(Saved data entries)
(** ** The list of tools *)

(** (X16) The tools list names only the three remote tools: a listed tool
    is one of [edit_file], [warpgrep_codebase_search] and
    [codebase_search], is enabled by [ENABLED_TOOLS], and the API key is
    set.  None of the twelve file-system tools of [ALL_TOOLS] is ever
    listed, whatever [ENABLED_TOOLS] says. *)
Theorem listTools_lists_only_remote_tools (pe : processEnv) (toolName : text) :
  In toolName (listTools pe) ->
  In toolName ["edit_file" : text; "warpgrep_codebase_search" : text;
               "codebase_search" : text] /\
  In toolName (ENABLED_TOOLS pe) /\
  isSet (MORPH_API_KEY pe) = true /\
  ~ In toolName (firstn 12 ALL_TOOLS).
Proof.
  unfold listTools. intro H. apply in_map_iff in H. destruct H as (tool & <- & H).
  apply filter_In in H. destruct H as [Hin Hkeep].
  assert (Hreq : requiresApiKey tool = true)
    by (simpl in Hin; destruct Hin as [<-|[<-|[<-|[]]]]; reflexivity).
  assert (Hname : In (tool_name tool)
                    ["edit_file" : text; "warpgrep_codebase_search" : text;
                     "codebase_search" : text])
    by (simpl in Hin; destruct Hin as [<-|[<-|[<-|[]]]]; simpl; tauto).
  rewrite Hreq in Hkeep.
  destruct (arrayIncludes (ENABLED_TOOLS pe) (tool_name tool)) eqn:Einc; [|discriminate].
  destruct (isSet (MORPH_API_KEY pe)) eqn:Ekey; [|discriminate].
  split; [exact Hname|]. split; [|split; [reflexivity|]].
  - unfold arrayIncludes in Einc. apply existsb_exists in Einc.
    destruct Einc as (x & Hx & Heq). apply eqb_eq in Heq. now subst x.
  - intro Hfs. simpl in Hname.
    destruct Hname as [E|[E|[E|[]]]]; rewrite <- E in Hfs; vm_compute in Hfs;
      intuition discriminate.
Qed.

==

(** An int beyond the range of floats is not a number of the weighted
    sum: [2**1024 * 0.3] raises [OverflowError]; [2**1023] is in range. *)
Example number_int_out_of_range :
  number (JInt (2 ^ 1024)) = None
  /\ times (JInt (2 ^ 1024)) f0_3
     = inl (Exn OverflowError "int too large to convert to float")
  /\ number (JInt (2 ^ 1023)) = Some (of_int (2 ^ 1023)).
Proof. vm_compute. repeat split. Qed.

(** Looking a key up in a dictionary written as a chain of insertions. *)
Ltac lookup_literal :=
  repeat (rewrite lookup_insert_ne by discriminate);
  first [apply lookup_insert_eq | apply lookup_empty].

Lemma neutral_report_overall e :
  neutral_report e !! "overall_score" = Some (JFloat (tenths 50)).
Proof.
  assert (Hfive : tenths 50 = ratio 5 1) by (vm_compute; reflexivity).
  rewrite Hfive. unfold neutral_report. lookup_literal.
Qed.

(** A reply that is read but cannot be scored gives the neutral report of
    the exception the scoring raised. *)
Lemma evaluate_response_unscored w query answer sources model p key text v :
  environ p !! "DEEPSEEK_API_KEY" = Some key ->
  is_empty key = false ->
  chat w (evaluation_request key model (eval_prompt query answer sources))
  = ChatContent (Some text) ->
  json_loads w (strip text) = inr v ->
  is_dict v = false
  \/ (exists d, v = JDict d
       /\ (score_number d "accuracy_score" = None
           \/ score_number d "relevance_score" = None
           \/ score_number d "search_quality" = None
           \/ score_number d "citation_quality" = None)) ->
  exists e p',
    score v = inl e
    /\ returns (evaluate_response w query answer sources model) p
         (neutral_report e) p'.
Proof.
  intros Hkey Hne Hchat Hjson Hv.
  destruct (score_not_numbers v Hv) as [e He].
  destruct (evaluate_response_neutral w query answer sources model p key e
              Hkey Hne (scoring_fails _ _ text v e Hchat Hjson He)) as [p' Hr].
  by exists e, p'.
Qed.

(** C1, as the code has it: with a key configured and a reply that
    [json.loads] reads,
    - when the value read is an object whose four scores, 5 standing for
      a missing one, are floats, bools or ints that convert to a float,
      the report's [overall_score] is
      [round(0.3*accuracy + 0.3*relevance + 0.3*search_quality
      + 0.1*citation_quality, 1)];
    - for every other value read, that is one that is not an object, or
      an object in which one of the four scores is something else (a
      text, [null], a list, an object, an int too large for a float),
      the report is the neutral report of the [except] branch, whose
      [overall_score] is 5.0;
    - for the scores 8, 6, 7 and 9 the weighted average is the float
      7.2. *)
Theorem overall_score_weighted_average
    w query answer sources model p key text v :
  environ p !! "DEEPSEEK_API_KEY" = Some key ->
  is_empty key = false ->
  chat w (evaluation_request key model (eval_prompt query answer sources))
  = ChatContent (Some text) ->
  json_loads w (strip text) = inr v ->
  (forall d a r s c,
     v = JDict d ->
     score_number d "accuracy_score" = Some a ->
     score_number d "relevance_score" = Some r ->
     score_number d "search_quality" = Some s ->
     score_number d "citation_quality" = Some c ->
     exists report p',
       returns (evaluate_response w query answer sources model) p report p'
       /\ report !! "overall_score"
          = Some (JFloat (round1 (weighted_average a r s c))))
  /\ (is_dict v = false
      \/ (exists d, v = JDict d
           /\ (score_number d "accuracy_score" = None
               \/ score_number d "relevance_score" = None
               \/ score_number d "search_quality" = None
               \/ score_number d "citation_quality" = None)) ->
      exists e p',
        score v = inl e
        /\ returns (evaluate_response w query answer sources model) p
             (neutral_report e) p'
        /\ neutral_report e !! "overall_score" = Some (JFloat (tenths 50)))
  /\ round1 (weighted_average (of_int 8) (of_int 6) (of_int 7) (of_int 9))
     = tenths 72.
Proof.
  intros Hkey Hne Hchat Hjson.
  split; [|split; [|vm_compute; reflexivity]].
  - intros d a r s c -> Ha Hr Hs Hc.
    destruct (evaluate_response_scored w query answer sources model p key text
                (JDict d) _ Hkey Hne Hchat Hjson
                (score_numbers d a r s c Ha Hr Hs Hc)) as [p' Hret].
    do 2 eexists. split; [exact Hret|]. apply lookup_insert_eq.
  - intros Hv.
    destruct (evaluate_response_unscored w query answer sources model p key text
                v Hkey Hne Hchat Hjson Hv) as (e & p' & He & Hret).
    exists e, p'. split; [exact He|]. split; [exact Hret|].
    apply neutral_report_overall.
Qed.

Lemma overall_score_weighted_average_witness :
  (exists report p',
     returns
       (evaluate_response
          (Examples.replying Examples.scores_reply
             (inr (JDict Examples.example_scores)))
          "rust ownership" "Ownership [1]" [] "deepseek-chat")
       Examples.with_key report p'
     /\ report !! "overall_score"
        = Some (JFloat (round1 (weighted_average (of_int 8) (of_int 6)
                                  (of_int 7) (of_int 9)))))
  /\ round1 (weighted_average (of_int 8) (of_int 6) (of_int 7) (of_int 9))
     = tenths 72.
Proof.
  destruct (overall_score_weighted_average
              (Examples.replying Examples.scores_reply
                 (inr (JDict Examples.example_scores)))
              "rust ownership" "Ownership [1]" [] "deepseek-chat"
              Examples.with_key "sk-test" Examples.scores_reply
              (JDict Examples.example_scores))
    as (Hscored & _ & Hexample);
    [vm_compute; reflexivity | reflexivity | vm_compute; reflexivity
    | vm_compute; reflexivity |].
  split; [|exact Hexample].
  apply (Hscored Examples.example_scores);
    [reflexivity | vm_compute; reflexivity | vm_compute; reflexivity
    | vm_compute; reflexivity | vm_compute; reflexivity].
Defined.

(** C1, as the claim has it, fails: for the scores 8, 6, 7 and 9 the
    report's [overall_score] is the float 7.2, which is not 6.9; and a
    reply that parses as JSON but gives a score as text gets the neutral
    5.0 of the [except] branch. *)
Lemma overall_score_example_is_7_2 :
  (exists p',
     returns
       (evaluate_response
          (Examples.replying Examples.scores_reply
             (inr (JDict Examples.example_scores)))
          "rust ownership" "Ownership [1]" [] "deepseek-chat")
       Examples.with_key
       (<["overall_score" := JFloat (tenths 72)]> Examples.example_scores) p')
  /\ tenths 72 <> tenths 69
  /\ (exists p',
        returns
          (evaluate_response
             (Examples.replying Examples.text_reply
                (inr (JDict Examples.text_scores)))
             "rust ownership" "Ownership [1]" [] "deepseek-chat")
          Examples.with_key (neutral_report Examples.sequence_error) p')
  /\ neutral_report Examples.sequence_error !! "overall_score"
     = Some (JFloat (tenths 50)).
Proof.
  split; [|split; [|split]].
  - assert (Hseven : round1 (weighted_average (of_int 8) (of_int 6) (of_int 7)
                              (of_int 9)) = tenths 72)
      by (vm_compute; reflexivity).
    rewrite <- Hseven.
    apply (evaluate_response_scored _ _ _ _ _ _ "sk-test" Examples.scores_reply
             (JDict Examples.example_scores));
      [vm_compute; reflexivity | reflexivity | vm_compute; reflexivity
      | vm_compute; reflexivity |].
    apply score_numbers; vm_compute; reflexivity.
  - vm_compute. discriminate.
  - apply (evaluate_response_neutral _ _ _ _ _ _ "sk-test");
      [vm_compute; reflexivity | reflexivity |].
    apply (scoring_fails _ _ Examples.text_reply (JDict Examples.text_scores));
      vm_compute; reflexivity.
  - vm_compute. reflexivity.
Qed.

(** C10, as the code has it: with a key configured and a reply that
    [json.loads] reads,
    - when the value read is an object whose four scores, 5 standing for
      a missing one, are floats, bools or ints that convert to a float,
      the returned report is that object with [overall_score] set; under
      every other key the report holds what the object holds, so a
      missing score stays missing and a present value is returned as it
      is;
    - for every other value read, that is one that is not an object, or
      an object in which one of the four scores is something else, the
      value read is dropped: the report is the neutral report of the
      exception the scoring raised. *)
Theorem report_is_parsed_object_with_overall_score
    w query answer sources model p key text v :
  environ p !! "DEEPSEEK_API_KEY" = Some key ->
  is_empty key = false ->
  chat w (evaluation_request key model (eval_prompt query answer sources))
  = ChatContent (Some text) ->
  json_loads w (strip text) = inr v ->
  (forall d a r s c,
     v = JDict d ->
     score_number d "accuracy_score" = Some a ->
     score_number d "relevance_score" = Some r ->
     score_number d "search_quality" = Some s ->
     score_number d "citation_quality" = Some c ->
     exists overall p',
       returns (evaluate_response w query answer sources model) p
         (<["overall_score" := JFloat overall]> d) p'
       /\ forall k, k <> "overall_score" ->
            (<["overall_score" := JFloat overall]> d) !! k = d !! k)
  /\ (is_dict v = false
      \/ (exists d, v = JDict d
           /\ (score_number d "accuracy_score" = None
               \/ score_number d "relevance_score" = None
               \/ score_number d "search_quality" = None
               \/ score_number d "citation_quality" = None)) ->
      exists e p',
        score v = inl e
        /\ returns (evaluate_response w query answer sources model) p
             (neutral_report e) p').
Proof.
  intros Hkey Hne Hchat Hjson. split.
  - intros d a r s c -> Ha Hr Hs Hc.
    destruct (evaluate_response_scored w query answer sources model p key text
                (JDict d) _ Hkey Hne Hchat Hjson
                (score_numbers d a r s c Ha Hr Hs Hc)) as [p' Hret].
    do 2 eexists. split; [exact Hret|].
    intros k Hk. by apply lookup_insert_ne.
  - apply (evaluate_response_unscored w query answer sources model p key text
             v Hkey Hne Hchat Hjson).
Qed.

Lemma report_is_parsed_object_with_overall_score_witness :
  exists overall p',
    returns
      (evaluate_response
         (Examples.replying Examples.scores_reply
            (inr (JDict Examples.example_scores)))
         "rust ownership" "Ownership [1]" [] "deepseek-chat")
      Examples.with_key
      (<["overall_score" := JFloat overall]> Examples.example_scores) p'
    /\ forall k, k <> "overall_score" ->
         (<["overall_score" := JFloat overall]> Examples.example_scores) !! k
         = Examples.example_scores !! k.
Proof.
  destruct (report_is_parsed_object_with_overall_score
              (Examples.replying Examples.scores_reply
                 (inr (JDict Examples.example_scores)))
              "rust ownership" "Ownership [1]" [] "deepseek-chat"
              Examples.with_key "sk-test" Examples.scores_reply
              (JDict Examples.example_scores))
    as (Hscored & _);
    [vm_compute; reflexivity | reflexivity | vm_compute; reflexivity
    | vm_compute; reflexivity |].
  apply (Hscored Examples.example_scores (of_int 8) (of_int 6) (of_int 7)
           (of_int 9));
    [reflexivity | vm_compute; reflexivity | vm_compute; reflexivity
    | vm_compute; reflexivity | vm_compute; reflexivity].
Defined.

-- REQUIRED WORK --
Among the records, find every line holding the word "branch" and copy it.

-- WRITTEN RESPONSE --
      the report is the neutral report of the [except] branch, whose
    5.0 of the [except] branch. *)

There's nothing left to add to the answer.